In the late 1990s, the Fed under Alan Greenspan stood back, using neither regulatory powers nor higher rates to dampen a frenzy of stock-buying. Then, when the bubble popped, the Fed rushed to lower interest rates.

That effort is blamed by some economists for fueling the bubble in housing. And as millions of homes were sold to people with a dubious ability to pay, the bundling of those mortgages became the “toxic” assets that intensified the crisis and virtually paralyzed the financial sector.

Several big lenders failed. Others would have, but were bailed out.

As the 100th anniversary of the Jekyll Island meeting approaches, the economy is slowly slogging through the debris left by the implosion of housing, and the central bank is acting very different than in the 1930s.

The Fed now is led by Ben Bernanke, a leading scholar and critic of the central bank’s actions during the Depression.

This time, the Fed’s Open Market Committee snipped short-term interest rates right down to zero and has held them there for more than a year-and-a-half.

Now, with the economy still struggling, the Fed is contemplating still more ways to grease the economic skids.

After all, unemployment is still high, businesses are not expanding, consumers are strapped with debt and demand in many sectors is weak, while credit is unavailable for many companies that do want to invest.

With the Obama administration blocked politically from any more stimulus spending, the Fed is now the only player with the muscle to potentially move the economy.

The Fed’s visibility has come with renewed criticism.

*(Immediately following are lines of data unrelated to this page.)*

(** Adding succeeds exactly if the transaction was new and is in the pool afterwards. *)
Lemma tryAdd_ok v tx p :
  poolInv p -> addable tx ->
  exists ok err p', tryAdd v tx p = Ok (ok, err, p') /\ poolKept p p' /\ (ok = true <-> err = None) /\
    (ok = true <-> ~ has_ p (tx_Hash tx) /\ v_hasReceipt v (tx_Hash tx) = false /\ has_ p' (tx_Hash tx)).
Proof.
  intros Hp Ha. pose proof Hp as [Hc Hr Hs]. unfold tryAdd. destruct (IsTransactionExisted v (tx_Hash tx) p) as [place|] eqn:Ex.
  { exists false, (Some (ErrExists place)), p. split; [done|]. split; [by apply poolKept_refl|]. split; [done|]. split; [done|].
    intros (Hn & Hv & _). by rewrite (proj2 (existed_has v p (tx_Hash tx))) in Ex. }
  apply existed_has in Ex as [Hn Hv]. unfold txpool_add. destruct (IsReward tx) eqn:Et; cbn [obind fst snd].
  - exists true, None, (setBon (reward_add tx (bonPool p)).2 p). split; [done|]. split; [constructor; [|by apply contKept_refl]|split; [done|]].
    + constructor; [done|by apply reward_add_ok|done].
    + split; [intros _|done]. split; [done|]. split; [done|]. left. cbn [setBon bonPool]. unfold reward_add.
      rewrite cacheContains_held, bool_decide_eq_false_2 by (intros Hx; apply Hn; by left). destruct (cacheGet _ _). cbn [snd rp_pool]. by rewrite cacheAdd_hit.
  - destruct Ha as [Ha|Ha]; [congruence|]. destruct (container_push_ok v tx (received p) Hc Ha) as (err & c' & -> & Hk & Herr). cbn [obind fst snd].
    assert (poolKept p (setReceived c' p)) as Hpk by (constructor; [constructor; [apply Hk|done|done]|done]).
    destruct err as [e|]; [exists false, (Some e), (setReceived c' p)|exists true, None, (setReceived c' p)]; (split; [done|]; split; [done|]; split; [done|]).
    + split; [done|]. intros (_ & _ & [Hh|[Hh|Hh]]); [by destruct Hn; left|by apply Herr in Hh|by destruct Hn; right; right].
    + split; [intros _|done]. split; [done|]. split; [done|]. right. left. by apply Herr.
Qed.

(** What passes the validators can be worked with. *)
Definition validView v : Prop := forall tx b, v_validate v tx b = Ok tt -> addable tx.

(** A computation on the pool that returns with [Q], or panics because the validator
    panics on one of the transactions. *)
Definition poolRuns {A} v (txs : list Transaction) (b : bool) (o : outcome string A) (Q : A -> Prop) : Prop :=
  match o with
  | Ok r => Q r
  | Err _ => False
  | Panic msg => exists tx, tx ∈ txs /\ v_validate v tx b = Panic msg
  end.

Lemma add_ok v tx p : poolInv p -> validView v -> poolRuns v [tx] true (AddTransaction v tx p) (fun r => poolKept p r.2).
Proof.
  intros Hp Hv. unfold AddTransaction, tryAddTransaction. destruct (if IsReward tx then _ else _) as [e|]; [by apply poolKept_refl|].
  destruct (v_validate v tx true) as [[]|e|msg] eqn:E; [|by apply poolKept_refl|exists tx; split; [left|done]].
  destruct (tryAdd_ok v tx p Hp (Hv tx true E)) as (ok & err & p' & -> & Hk & _). done.
Qed.

Lemma async_ok v tx p : poolInv p -> poolRuns v [tx] false (AsyncAddTransaction v tx p) (fun r => poolKept p r.2).
Proof.
  intros Hp. unfold AsyncAddTransaction.
  set (k := if IsReward tx then _ else _). assert (poolKept p k.2) as Hk.
  { unfold k. destruct (IsReward tx); [|by apply poolKept_refl]. destruct (reward_get_ok (tx_Hash tx) (bonPool p) (pv_reward _ Hp)) as [Hr _].
    destruct (reward_get _ _) as [found bp]. cbn [snd] in *. constructor; [|by apply contKept_refl, Hp]. constructor; [apply Hp|done|apply Hp]. }
  destruct k as [known p1]. cbn [snd] in Hk. destruct known; [done|]. destruct (cacheContains _ _); [done|].
  destruct (v_validate v tx false) as [u|e|msg] eqn:E; [|done|exists tx; split; [left|done]].
  destruct Hk as [[I1 I2 I3] K]. constructor; [|done]. constructor; [done|done|]. cbn [asyncAdds setAsync snd].
  intros h x [[-> ->]|[_ Hx]]%cacheAdd_held; [done|by apply I3].
Qed.

Lemma batchAdd_ok v txs p : poolInv p -> poolRuns v txs false (batchAdd v txs p) (fun r => poolKept p r.2).
Proof.
  revert p. induction txs as [|tx txs IH]; intros p Hp; cbn [batchAdd]; [by apply poolKept_refl|].
  pose proof (async_ok v tx p Hp) as Ha. destruct (AsyncAddTransaction v tx p) as [[[e|] p1]|e|msg]; cbn [obind fst snd poolRuns] in *; [done| |done|].
  - specialize (IH p1 (pk_inv _ _ Ha)). destruct (batchAdd v txs p1) as [[err p']|e|msg]; [by eapply poolKept_trans|done|].
    destruct IH as (x & Hx & E). exists x. split; [by right|done].
  - destruct Ha as (x & ->%list_elem_of_singleton & E). exists tx. split; [left|done].
Qed.

Lemma removeAll_ok hs p : poolInv p -> exists p', removeAll hs p = Ok p' /\ poolKept p p'.
Proof.
  revert p. induction hs as [|h hs IH]; intros p Hp; cbn [removeAll]; [by exists p; split; [|apply poolKept_refl]|]. unfold txpool_remove.
  destruct (container_remove_ok (received p) h (pv_received _ Hp)) as (c & -> & Hk & _). cbn [obind].
  match goal with |- context [removeAll hs ?q] => assert (poolKept p q) as Hq end.
  { constructor; [|done]. constructor; cbn [received bonPool asyncAdds setAsync setReceived setBon]; [apply Hk|by apply reward_remove_ok, Hp|].
    intros k x [_ Hx]%cacheRemove_held. by apply (pv_async _ Hp). }
  destruct (IH _ (pk_inv _ _ Hq)) as (p' & -> & Hk'). exists p'. split; [done|by eapply poolKept_trans].
Qed.

Lemma received_kept p c : poolInv p -> kept (received p) c -> poolKept p (setReceived c p).
Proof. intros [_ Hr Ha] Hk. constructor; [|done]. constructor; [apply Hk|done|done]. Qed.

Lemma RemoveFromPool_ok v hs p : poolInv p -> exists p', RemoveFromPool v hs p = Ok p' /\ poolKept p p'.
Proof.
  intros Hp. unfold RemoveFromPool. destruct (removeAll_ok hs p Hp) as (p1 & -> & Hk). cbn [obind].
  destruct (promote_ok v (received p1) (pv_received _ (pk_inv _ _ Hk))) as (c & -> & Hc). cbn [obind]. eexists. split; [done|].
  eapply poolKept_trans; [done|]. apply received_kept; [apply Hk|done].
Qed.
Definition COL_RESET : String.string := String.append ESC "[0m".
Definition COL_WALL : String.string := String.append ESC "[48;2;20;28;36m".
Definition COL_EMPTY : String.string := String.append ESC "[48;2;240;245;250m".
Definition COL_VISIT : String.string := String.append ESC "[48;2;16;185;129m".
Definition COL_FRONT : String.string := String.append ESC "[48;2;96;165;250m".
Definition COL_PATH : String.string := String.append ESC "[48;2;244;63;94m".
Definition COL_SE : String.string := String.append ESC "[48;2;251;191;36m".
Definition FULL_BLOCK : String.string := "  ".

(** The text written by [move_cursor_home]. *)
Definition move_cursor_home : String.string := String.append ESC "[H".

(** [printf("%s%s%s", col, FULL_BLOCK, COL_RESET)] *)
Definition block (col : String.string) : String.string :=
  String.append col (String.append FULL_BLOCK COL_RESET).

(** The text [draw_grid] writes for the cell at [(r, c)]. *)
Definition draw_cell (g : Grid) (sr sc er ec r c : Z) : String.string :=
  if (r =? sr) && (c =? sc) then block COL_SE
  else if (r =? er) && (c =? ec) then block COL_SE
  else
    let cell := grid_get g r c in
    let m := mark_get g r c in
    if cell =? 1 then block COL_WALL
    else if negb (Z.land m M_PATH =? 0) then block COL_PATH
    else if negb (Z.land m M_FRONT =? 0) then block COL_FRONT
    else if negb (Z.land m M_VISIT =? 0) then block COL_VISIT
    else block COL_EMPTY.

(** The text written by one call of [draw_grid]. *)
Definition draw_grid (g : Grid) (sr sc er ec : Z) : String.string :=
  for_range 0 (rows g) 1
    (fun r out =>
       String.append
         (for_range 0 (cols g) 1
            (fun c line => String.append line (draw_cell g sr sc er ec r c)) out)
         newline)
    move_cursor_home.
(** C8.  With a non-empty organization filter and no membership whose
    [orgId] equals it, [select_last_login] returns [None] whatever the
    memberships' timestamps are (the pass over all memberships is not
    run), and a user that is not disabled is recorded as inactive with
    no last login. *)
Theorem select_last_login_unmatched_filter
    (o : gmap string json) (entries : list json) (org : string) :
  org ≠ "" →
  default (JList []) (o !! "orgMembers") = JList entries →
  Forall (fun e => ∃ eo : gmap string json,
            e = JObj eo ∧ eo !! "orgId" ≠ Some (JStr org)) entries →
  select_last_login fromisoformat (JObj o) (Some org) = Ok None
  ∧ (∀ threshold inactive,
       is_disabled (JObj o) = Ok false →
       classify_user fromisoformat (Some org) threshold inactive (JObj o)
       = Ok (inactive ++ [record_of o None])).
Proof.
  intros Horg Hmembers Hall.
  assert (select_last_login fromisoformat (JObj o) (Some org) = Ok None) as Hsel.
  { unfold select_last_login. simpl.
    rewrite (py_iter_members _ _ Hmembers). simpl.
    rewrite for_each_all_skipped by done. simpl.
    by destruct (String.eqb_spec org ""). }
  split; [done|]. intros threshold inactive Hdis.
  unfold classify_user. rewrite Hdis. simpl. by rewrite Hsel.
Qed.

(** ** Classification *)

Lemma classify_user_disabled org threshold inactive user :
  is_disabled user = Ok true →
  classify_user fromisoformat org threshold inactive user = Ok inactive.
Proof. intros H. unfold classify_user. by rewrite H. Qed.

(** The guard of the loop, read on the user's dict. *)
Lemma is_disabled_status (o : gmap string json) s :
  o !! "status" = Some (JStr s) → lower s = "disabled" →
  is_disabled (JObj o) = Ok true.
Proof.
  intros Hs Hlow. unfold is_disabled. simpl. rewrite Hs. simpl.
  unfold py_or. simpl. destruct (String.eqb_spec s "") as [->|]; simpl.
  - discriminate Hlow.
  - by rewrite Hlow.
Qed.

(** C5.  A user whose status is [Disabled] (in any letter case) leaves
    the list of records untouched, and the output of
    [filter_inactive_users] is the same as if the user were not in the
    inventory, whatever its memberships, timestamps and identifiers
    are. *)
Theorem disabled_user_excluded
    (o : gmap string json) (s : string) (now days : Z) (org : option string)
    (before after : list json) :
  o !! "status" = Some (JStr s) → lower s = "disabled" →
  (∀ threshold inactive,
     classify_user fromisoformat org threshold inactive (JObj o) = Ok inactive)
  ∧ filter_inactive_users fromisoformat now (before ++ JObj o :: after) org days
    = filter_inactive_users fromisoformat now (before ++ after) org days.
Proof.
  intros Hs Hlow.
  pose proof (is_disabled_status o s Hs Hlow) as Hdis.
  split; [intros; by apply classify_user_disabled|].
  unfold filter_inactive_users.
  destruct (threshold_of now days) as [threshold|e]; simpl; [|done].
  rewrite !for_each_app.
  destruct (for_each _ [] before) as [acc|e]; simpl; [|done].
  by rewrite classify_user_disabled.
Qed.

Lemma threshold_of_instant now days threshold :
  threshold_of now days = Ok threshold →
  instant threshold = now - days * US_PER_DAY.
Proof.
  unfold threshold_of, timedelta_days, datetime_sub.
  destruct (MAX_DELTA_DAYS <? Z.abs days); simpl; [done|].
  match goal with |- context [if ?c then _ else _] => destruct c end; [|done].
  intros [= <-]. unfold instant. simpl. lia.
Qed.

Lemma is_disabled_dict user flag :
  is_disabled user = Ok flag → ∃ o, user = JObj o.
Proof. destruct user; try done. by eexists. Qed.

Lemma classify_user_enabled org threshold inactive (o : gmap string json) last_login :
  is_disabled (JObj o) = Ok false →
  select_last_login fromisoformat (JObj o) org = Ok last_login →
  classify_user fromisoformat org threshold inactive (JObj o)
  = Ok (if due last_login threshold
        then inactive ++ [record_of o last_login] else inactive).
Proof.
  intros Hdis Hsel. unfold classify_user. rewrite Hdis. simpl. rewrite Hsel. simpl.
  unfold due. by destruct last_login as [t|]; [destruct (aware_le t threshold)|].
Qed.

Lemma due_spec last_login threshold :
  due last_login threshold = true
  ↔ last_login = None
    ∨ ∃ t, last_login = Some t ∧ instant t ≤ instant threshold.
Proof.
  destruct last_login as [t|]; simpl; [|by intuition].
  unfold aware_le. rewrite Z.leb_le. split.
  - intros; right; eauto.
  - intros [?|(t' & [= <-] & ?)]; done.
Qed.

(** C4.  For a user that is not disabled, with [last_login] what
    [select_last_login] derives and the threshold instant
    [now - days] representable: the user is classified inactive exactly
    when [last_login] is [None] or is at or before the threshold (the
    boundary included); otherwise the loop adds nothing.  The output for
    that user alone is its record when classified inactive and it has an
    identifier, and empty otherwise. *)
Theorem classify_threshold
    (o : gmap string json) (now days : Z) (org : option string)
    (threshold : aware) (last_login : option aware) :
  is_disabled (JObj o) = Ok false →
  select_last_login fromisoformat (JObj o) org = Ok last_login →
  threshold_of now days = Ok threshold →
  (classified_inactive fromisoformat now days org (JObj o) = true
   ↔ last_login = None
     ∨ ∃ t, last_login = Some t ∧ instant t ≤ now - days * US_PER_DAY)
  ∧ (∀ inactive,
       classify_user fromisoformat org threshold inactive (JObj o)
       = Ok (if due last_login threshold
             then inactive ++ [record_of o last_login] else inactive))
  ∧ filter_inactive_users fromisoformat now [JObj o] org days
    = Ok (if due last_login threshold && truthy (rec_id (record_of o last_login))
          then [record_of o last_login] else []).
Proof.
  intros Hdis Hsel Hth.
  pose proof (threshold_of_instant _ _ _ Hth) as Hinst.
  pose proof (λ inactive, classify_user_enabled org threshold inactive o _ Hdis Hsel)
    as Hstep.
  split; [|split; [done|]].
  - rewrite <- Hinst, <- due_spec. unfold classified_inactive.
    rewrite Hth, Hstep. by destruct (due last_login threshold).
  - unfold filter_inactive_users. rewrite Hth. simpl. rewrite Hstep. simpl.
    destruct (due last_login threshold); simpl; [|done].
    by destruct (truthy _).
Qed.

For instance, several Republican candidates for the Senate have attacked the Fed. Mike Lee of Utah charged the Fed with trying to dissipate the government debt by printing money. Rand Paul of Kentucky criticized the Fed for yanking the economy alternately through boom and bust.

His father, Ron Paul of Texas, has long called for the Fed’s abolition, a cry echoed by many libertarian candidates. Other critics have called for regular audits of the Fed’s books, but stop short of urging abolition.

The Fed will again survive an intensifying spiral of criticism, predicted Emory economic historian Leonard Carlson. “It’s at a peak,” he said. “I think it will calm down, but I think there may be some limitations [placed] on the ability of the Fed to act.”

Like the Supreme Court, the Fed faces little ongoing oversight, yet it is well aware of the surrounding political climate. That climate may ease if the economy improves.

In a move called “quantitative easing,” the Fed now seems poised to buy various assets, such as bonds, hoping to juice the economy by lowering longer-term interest rates.

Would Sen. Aldrich and his banker guests at Jekyll Island recognize today’s Federal Reserve, with its sometimes muscular, sometimes esoteric and often far-reaching policies?

“I think the answer has to be no,” said David Altig, Atlanta Fed senior vice president. “On the other hand, we are dealing with problems that would have sounded familiar. In that sense, they might feel a kinship.”